COW PARSNIP HERB MAY BE AS MUCH AS 8' TALL...

...WITH PINNATELY COMPOUND LEAVES, LEAFLETS DEEPLY LOBED...

...WHITE FLOWERS IN HUGE COMPOUND UMBELS
Wednesday, 7:45 AM.  64 degrees F at the ferry dock, 62 on the back porch.  Wind variable and calm, with occasional whispered gusts.  The sky is clear, the humidity 69%.  The barometer is dropping, now at 30.17".  We may have thunderstorms by tonight, but this morning is beautiful.
   More about the plants along the new Salmo trail through the Pike's Creek marsh: cow parsnip is a very tall, strong herb common throughout most of North America, growing in roadside ditches, marshes and other wet places.  Heraecleum maximum (which has some botanical synonyms) is a member of the Parsley Family, the Umbelliferae.  Everything about the plant is outsize.  It is an herb that can grow to eight feet tall; it has huge compound leaves, and very large white compound flowers growing in flat panicles, or umbels.  I would characterize it as grossly attractive.  It might be confused with the even larger, more-gross, non-native and invasive hog parsnip (which has no redeeming qualities at all) so be sure of its identification before attempting to eradicate the latter.  

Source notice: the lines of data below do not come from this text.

(** X1.  What [create_commitment] returns opens under [verify_commitment]:
    the commitment is accepted for the committed value and the returned
    blinding, whether the blinding was supplied, omitted or given as 0. *)
Theorem created_commitment_opens (value draw : Z) (random_factor : option Z) :
  verify_commitment (fst (create_commitment value random_factor draw)) value
                    (snd (create_commitment value random_factor draw)) = true.
Proof.
  apply verify_commitment_sum. unfold create_commitment. cbn [fst snd].
  rewrite commit_sum, Z.mod_mod by discriminate. reflexivity.
Qed.

(** X2.  Commitments add up: the sum of two commitment points is accepted
    for the sum of the two values under the sum of the two blindings. *)
Theorem commitments_add (v1 v2 d1 d2 : Z) (rf1 rf2 : option Z) :
  let c1 := create_commitment v1 rf1 d1 in
  let c2 := create_commitment v2 rf2 d2 in
  verify_commitment (point_add (fst c1) (fst c2)) (v1 + v2) (snd c1 + snd c2) = true.
Proof.
  intros c1 c2. apply verify_commitment_sum.
  unfold c1, c2, create_commitment. cbn [fst snd].
  rewrite !commit_sum. unfold point_add.
  rewrite Z.mod_mod by discriminate.
  rewrite <- Z.add_mod by discriminate. f_equal. lia.
Qed.

Section Prepare.

Context {public_key_t ciphertext : Type}.
Variable encrypt_value : Z -> public_key_t -> ciphertext.

(** X3.  The transaction prepared by [prepare_encrypted_transaction]
    carries a commitment that opens for the amount under the blinding stored
    beside it, and that blinding is the freshly drawn one. *)
Theorem prepared_commitment_opens (sender recipient : string) (amount : Z)
  (public_key : public_key_t) (draw : Z) :
  let t := ZkInterface.prepare_encrypted_transaction
             encrypt_value sender recipient amount public_key draw in
  verify_commitment (ZkInterface.commitment t) amount (ZkInterface.random_factor t)
  = true
  /\ ZkInterface.random_factor t = draw
  /\ ZkInterface.encrypted_amount t = encrypt_value amount public_key.
Proof.
  cbv zeta. unfold ZkInterface.prepare_encrypted_transaction.
  destruct (create_commitment amount None draw) as [c r] eqn:E.
  cbn [ZkInterface.commitment ZkInterface.random_factor ZkInterface.encrypted_amount].
  unfold create_commitment in E. injection E as <- <-.
  repeat split.
  apply verify_commitment_sum.
  rewrite commit_sum, Z.mod_mod by discriminate. reflexivity.
Qed.

End Prepare.

End CommitmentProperties.

(** ** Range proofs of the emulation *)

Module RangeProofProperties.

Import Bulletproofs.Utils Bulletproofs.Emulation Bulletproofs.RangeProof.
Import BulletproofsFacts.

(** X4.  The emulated verifier accepts exactly the proof the generator
    returns for the same commitment, range and flag: it answers [True] for
    that value, and for no other. *)
Theorem verify_accepts_exactly_the_generated_proof
  (c P lo hi : Z) (flag : bool) :
  verify_bulletproof c P lo hi flag = Return true
  <-> generate_bulletproof c lo hi flag = Return P.
Proof.
  unfold verify_bulletproof.
  destruct (generate_bulletproof c lo hi flag) as [Q|e]; unfold Py.bind; split.
  - intros [= H]. apply Z.eqb_eq in H. congruence.
  - intros [= ->]. rewrite Z.eqb_refl. reflexivity.
  - discriminate.
  - discriminate.
Qed.

(** X5.  A range proof made by [create_range_proof] is validated by
    [validate_range_proof] for the commitment returned with it and the same
    range. *)
Theorem created_range_proof_validates
  (amount g h lo hi blinding c p : Z) :
  create_range_proof amount g h lo hi blinding = Return (c, p) ->
  validate_range_proof c p lo hi = Return true.
Proof.
  unfold create_range_proof, validate_range_proof.
  unfold Bulletproofs.Core.generate_bulletproof, Bulletproofs.Core.verify_bulletproof.
  cbn [String.eqb Ascii.eqb Bool.eqb Bulletproofs.Core.BULLETPROOF_IMPLEMENTATION].
  destruct (generate_bulletproof (g * amount + h * blinding) lo hi true)
    as [Q|e] eqn:E; unfold Py.bind; [|discriminate].
  intros [= <- <-].
  unfold verify_bulletproof. rewrite E. unfold Py.bind.
  rewrite Z.eqb_refl. reflexivity.
Qed.

Lemma created_range_proof_validates_witness :
  validate_range_proof 57 (compute_challenge (transcript 57 0 100 "valid") 256) 0 100
  = Return true.
Proof.
  apply (created_range_proof_validates 50 1 1 0 100 7).
  vm_compute. reflexivity.
Defined.

(** X6.  [validate_transaction_with_bulletproof] never answers [False]:
    it proves and verifies in one go, so it returns [True] whenever the
    prover returns a proof, and raises the prover's error otherwise. *)
Theorem validate_transaction_with_bulletproof_never_false (c lo hi : Z) :
  ZkInterface.validate_transaction_with_bulletproof c lo hi
  = match generate_bulletproof c lo hi true with
    | Return _ => Return true
    | Raise e => Raise e
    end.
Proof.
  unfold ZkInterface.validate_transaction_with_bulletproof.
  unfold Bulletproofs.Core.generate_bulletproof, Bulletproofs.Core.verify_bulletproof.
  cbn [String.eqb Ascii.eqb Bool.eqb Bulletproofs.Core.BULLETPROOF_IMPLEMENTATION].
  unfold verify_bulletproof.
  destruct (generate_bulletproof c lo hi true) as [P|e]; unfold Py.bind;
    [|reflexivity].
  rewrite Z.eqb_refl. reflexivity.
Qed.

End RangeProofProperties.

(** ** Hexadecimal text and digests *)

Module HexProperties.

Import Py.

Ltac each_digit d :=
  let H := fresh in
  assert (H : d = 0 \/ d = 1 \/ d = 2 \/ d = 3 \/ d = 4 \/ d = 5 \/ d = 6 \/ d = 7 \/
              d = 8 \/ d = 9 \/ d = 10 \/ d = 11 \/ d = 12 \/ d = 13 \/ d = 14 \/ d = 15)
    by lia;
  repeat (destruct H as [H|H]; [subst d|]); [..|subst d].

(** A hexadecimal digit as [bytes.hex] writes it, seen by the readers. *)
Lemma hexdigit_read (d : Z) :
  0 <= d < 16 ->
  hexval (hexdigit d) = Some d
  /\ is_space (hexdigit d) = false
  /\ chr (code (hexdigit d)) = hexdigit d
  /\ (code (hexdigit d) <? 127) = true
  /\ is_blank (code (hexdigit d)) = false
  /\ (code (hexdigit d) =? 95) = false
  /\ (code (hexdigit d) =? 43) = false
  /\ (code (hexdigit d) =? 45) = false
  /\ (code (hexdigit d) =? 120) || (code (hexdigit d) =? 88) = false.
Proof. intros Hd. each_digit d; vm_compute; repeat split. Qed.

Lemma byte_digits (b : Z) :
  0 <= b < 256 -> 0 <= b / 16 < 16 /\ 0 <= b mod 16 < 16 /\ 16 * (b / 16) + b mod 16 = b.
Proof.
  intros Hb. split; [|split].
  - split; [apply Z.div_pos; lia | apply Z.div_lt_upper_bound; lia].
  - apply Z.mod_pos_bound. lia.
  - symmetry. apply Z.div_mod. lia.
Qed.

(** Decoding undoes encoding. *)
Lemma fromhex_hex (bs : bytes) : byte_range bs -> fromhex (hex bs) = Return bs.
Proof.
  induction 1 as [|b bs Hb _ IH]; [reflexivity|].
  destruct (byte_digits b Hb) as (H1 & H2 & Hsum).
  destruct (hexdigit_read _ H1) as (V1 & S1 & _).
  destruct (hexdigit_read _ H2) as (V2 & _).
  cbn [hex fromhex]. rewrite S1, V1, V2, IH. unfold bind. rewrite Hsum. reflexivity.
Qed.

(** The codes of the text [bytes.hex] produces. *)
Lemma hex_codes (b : Z) (bs : bytes) :
  map code (list_ascii_of_string (hex (b :: bs)))
  = code (hexdigit (b / 16)) :: code (hexdigit (b mod 16))
      :: map code (list_ascii_of_string (hex bs)).
Proof. reflexivity. Qed.

Lemma to_ascii_hex (bs : bytes) :
  byte_range bs ->
  to_ascii (map code (list_ascii_of_string (hex bs)))
  = map code (list_ascii_of_string (hex bs)).
Proof.
  induction 1 as [|b bs Hb _ IH]; [reflexivity|].
  destruct (byte_digits b Hb) as (H1 & H2 & _).
  destruct (hexdigit_read _ H1) as (_ & _ & _ & A1 & _).
  destruct (hexdigit_read _ H2) as (_ & _ & _ & A2 & _).
  rewrite hex_codes. cbn [to_ascii]. rewrite A1, A2, IH. reflexivity.
Qed.

Lemma scan_digits_hex (bs : bytes) :
  byte_range bs ->
  forall acc,
  scan_digits (map code (list_ascii_of_string (hex bs))) acc false
  = Some (fold_left (fun a b => a * 256 + b) bs acc, []).
Proof.
  induction 1 as [|b bs Hb _ IH]; intros acc; [reflexivity|].
  destruct (byte_digits b Hb) as (H1 & H2 & Hsum).
  destruct (hexdigit_read _ H1) as (V1 & _ & C1 & _ & _ & U1 & _).
  destruct (hexdigit_read _ H2) as (V2 & _ & C2 & _ & _ & U2 & _).
  rewrite hex_codes. cbn [scan_digits fold_left].
  rewrite U1, C1, V1, U2, C2, V2, IH.
  replace (16 * (16 * acc + b / 16) + b mod 16) with (acc * 256 + b) by lia.
  reflexivity.
Qed.

(** [int(_, 16)] reads the text of [bytes.hex] back as the big-endian
    integer of the bytes. *)
Lemma int_base16_hex (bs : bytes) :
  byte_range bs -> bs <> [] ->
  int_base16 (hex bs) = Some (int_from_bytes bs).
Proof.
  intros Hr Hne. unfold int_base16. rewrite to_ascii_hex by assumption.
  destruct bs as [|b bs]; [contradiction|].
  pose proof (scan_digits_hex (b :: bs) Hr 0) as Hscan.
  inversion Hr as [|? ? Hb Hbs]; subst.
  destruct (byte_digits b Hb) as (H1 & H2 & _).
  destruct (hexdigit_read _ H1) as (V1 & _ & C1 & _ & B1 & _ & P1 & M1 & _).
  destruct (hexdigit_read _ H2) as (_ & _ & _ & _ & _ & _ & _ & _ & X2).
  rewrite hex_codes in *.
  cbn [skip_blanks]. rewrite B1.
  unfold strip_sign. rewrite P1, M1.
  unfold strip_prefix. rewrite X2, andb_false_r.
  unfold starts_with_digit. rewrite C1, V1, Hscan.
  cbn [skip_blanks]. f_equal. unfold int_from_bytes. lia.
Qed.

Lemma int_from_bytes_bound (bs : bytes) :
  byte_range bs -> 0 <= int_from_bytes bs < 256 ^ Z.of_nat (length bs).
Proof.
  unfold int_from_bytes. intros Hr.
  assert (G : forall acc k, 0 <= acc < 256 ^ Z.of_nat k ->
            0 <= fold_left (fun a b => a * 256 + b) bs acc
              < 256 ^ Z.of_nat (k + length bs)).
  { induction Hr as [|b bs Hb _ IH]; intros acc k Hacc; cbn [fold_left length].
    - rewrite Nat.add_0_r. exact Hacc.
    - replace (k + S (length bs))%nat with (S k + length bs)%nat by lia.
      apply IH. rewrite Nat2Z.inj_succ, Z.pow_succ_r by lia. nia. }
  apply (G 0 0%nat). cbn. lia.
Qed.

   Cow parsnip had some American Indian food and medicinal uses, but it also has the same skin irritant characteristics as many members of the Parsnip Family, and the sap can cause chemical burns to the skin, especially in sunshine, as can hog parsnip as well.
   Like all wild members of the confusing Parsley Family, treat this plant and its lookalikes with  extreme caution.